When fantasy/romance does lend itself to allegory (it doesn't always happen, but on some occasions it will--and it'll tend hit you over the head when it does) it will typically reveal itself to be elitist propaganda, the story of how the present elite in the past vanquished those who stood in their way to their becoming the present rulers & presented challenges to their values. Even when Romance/Fantasy does go the allegory route, it's an allegory about past events and is usually presented as a story about "why the status quo is good, and why it shouldn't be questioned". It's a rather black and white genre taking the opinion that there's little to no middle ground--unless you're an earth elemental like a fairy or a dryad, those are the only beings in a fantasy/romance typically allowed not to "choose sides"--so you're either for or against the allegorical elite values in ascendancy. Even the smallest questioning will be painted with a tar brush into the most wicked of villainies. For example, look to something like The Pilgrim's Progress, a slightly fantastical allegory which tells the 17th Century man's struggle with the Christian religion and why one should stick with faith and not question it.

Satire is Fantasy's natural enemy, it points out its faults and flaws using its own fantastical terms. That's why something like Gulliver's Travels, Alice in Wonderland, Midnight in Paris, or Don Quixote eviscerate those who have the "Romance/Fantasy" mindset--most especially Don Quixote, which shows the folly in what escaping into the past can lead to: denying the reality of the situation around you. Alice in Wonderland is a story about a satirist who gets trapped in a fantasy world and starts to dissect and analyze this strange world and wants nothing more in both cases to escape the fantasy worlds she's fallen into and go home back to the "normal world" which is where things make sense--an actual Romance would depict the reverse of the "fantasy world" being the "sane world" and the "real world" being the "insane" one. Gulliver's Travels shows the folly in how people who value the supposed wisdom of the ancients over the modern--as well as many other follies in addition. Midnight in Paris shows that nostalgia is an unending trip--that when you finally do get back to that past, that you find they were nostalgic for an even greater distant past and so on and so forth, tearing apart this notion that "Golden Ages" ever really existed. Satire thus is the "common man's" rebuttal to the "elitist propaganda" of Fantasy/Romance--poking holes in it and showing where its assumptions take horrible turns. And looking forward into the future to comment on the problems of today is much more the realm of Dystopian literature, Satire, and Ironic art forms. Other forms have smaller amounts of interest on commenting on "today" or the future, but it truly belongs to the arc of Irony.

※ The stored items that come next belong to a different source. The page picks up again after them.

(** * rpc-proxy: health probing and weighted failover forwarding

    A shallow embedding of [internal/types/types.go],
    [internal/health/checker.go], [internal/health/multi_chain_checker.go]
    and [internal/proxy/server.go].

    Conventions.
    - Go [int] and [int64] are 64-bit two's complement; they are carried as
      [Z] and every arithmetic result is passed through [wrap64].
    - A [*types.RPCEndpoint] is a location [loc] into a heap
      [gmap loc RPCEndpoint]; slices of pointers are [list loc], so two
      slices holding the same pointer see the same endpoint.
    - Every method of [RPCEndpoint] takes the endpoint's mutex for its whole
      body, so each call is one atomic step and is embedded as a function
      on the struct.
    - [time.Now()] and [time.Since(start)] are readings handed in by the
      caller of the model. *)

From Stdlib Require Import ZArith String Ascii.
From stdpp Require Import gmap strings list sorting pretty.

Local Open Scope string_scope.
Local Open Scope list_scope.
Local Open Scope Z_scope.

(** ** Machine integers *)

Definition wrap64 (z : Z) : Z :=
  (z + 2 ^ 63) mod 2 ^ 64 - 2 ^ 63.

Definition maxInt64 : Z := 2 ^ 63 - 1.

(** ** Decoded JSON values (what [encoding/json] stores in an [interface{}]) *)

#[warnings="-register-all"]
Inductive JSON : Type :=
| JNull
| JBool (b : bool)
| JNumber (literal : string)
| JString (s : string)
| JArray (items : list JSON)
| JObject (members : list (string * JSON)).

(** ** package strconv (Go standard library)

    [ParseUint] and [ParseInt] follow the library's source for an explicit
    base between 2 and 36 and a bit size of 64: no base prefix and no
    underscores are accepted, an optional sign is picked off by [ParseInt]
    only. *)
Module strconv.

Inductive NumError := ErrSyntax | ErrRange.

Definition maxUint64 : Z := 2 ^ 64 - 1.

(** [lower(c) = c | ('x' - 'X')] *)
Definition lower (c : Z) : Z := Z.lor c 32.

Definition digit (c : ascii) : option Z :=
  let n := Z.of_N (N_of_ascii c) in
  if (48 <=? n) && (n <=? 57) then Some (n - 48)
  else if (97 <=? lower n) && (lower n <=? 122) then Some (lower n - 97 + 10)
  else None.

(** The digit loop of [ParseUint]; [n] is the value accumulated so far. *)
Fixpoint parseDigits (base : Z) (s : string) (n : Z) : Z * option NumError :=
  match s with
  | EmptyString => (n, None)
  | String c rest =>
      match digit c with
      | None => (0, Some ErrSyntax)
      | Some d =>
          if base <=? d then (0, Some ErrSyntax)
          else if (maxUint64 / base + 1) <=? n then (maxUint64, Some ErrRange)
          else
            let n1 := n * base + d in
            if maxUint64 <? n1 then (maxUint64, Some ErrRange)
            else parseDigits base rest n1
      end
  end.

The Sorcerer scene from Gulliver's Travels (1996),
which critiques deifying the "ancients".

Star Wars was probably the first successful attempt I've seen to combine Science Fiction with Romance/Fantasy. Because while it is set in a "future tech" galaxy "far far away", we must also remember that the story also happened "long ago", such a distant past that has long since ended, and is ultimately about how we need to return to the Republic that was before it turned into an Empire--turning back the clock so to speak.

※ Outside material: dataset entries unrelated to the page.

(** X11: what [json.dumps] prints for a string is read back by
    [json.loads] as a string that [json.dumps] prints the same way, so the
    round trip of line 126 gives the text of line 125 again; and [clean]
    turns that text into the string with its placeholders rewritten. *)
Theorem dumps_loads_round_trip
    (g : list N -> option N) (py : Interpreter) (raw : pystr) :
  exists p,
    json_dumps py None (JStr raw) = Ok p
    /\ (exists d, json_loads py p = Ok (JStr d) /\ json_dumps py None (JStr d) = Ok p)
    /\ clean g p = Ok (placeholders_rewritten (flat_map utf16_units raw)).
Proof.
  exists (encode_basestring_ascii raw). split; [reflexivity|]. split.
  - destruct (json_loads_dumps_value py raw) as (d & Hd & Hd').
    exists d. split; [exact Hd|]. rewrite json_dumps_str, Hd'. reflexivity.
  - apply clean_dumps_value.
Qed.

(** X12: on a string without a backslash [clean] decodes nothing: it
    rewrites the placeholders, deletes the carriage-return/line-feed pairs and
    strips one pair of quotes, and it raises, with [UnicodeEncodeError],
    exactly when a character lies outside Latin-1. *)
Theorem clean_without_backslash (g : list N -> option N) (s : pystr) :
  no_backslash s ->
  clean g s = (if forallb (fun c => c <=? 255) s
               then Ok (strip_quotes (placeholders_rewritten s))
               else Raise UnicodeEncodeError)
  /\ raises (clean g s) = negb (forallb (fun c => c <=? 255) s).
Proof.
  intros H. rewrite (clean_no_backslash g s H).
  split; [reflexivity|]. destruct (forallb (fun c => c <=? 255) s); reflexivity.
Qed.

If anything, the persistence in readers to find these "allegories" in romance/fantasy stories speaks of how human nature hasn't changed much over history and how we consistently and easily forget the lessons of the past, and need to find ways of reminding ourselves of those lessons that we've forgot as a society. We can find a lot to learn from the past, but keep in mind the lesson from the section of Gulliver's Travels where the sorcerer obsesses with bringing back the ancient world's "great men of history", while they may have lessons more often they're lessons in what "not to do" more often than they're solutions to our modern woes.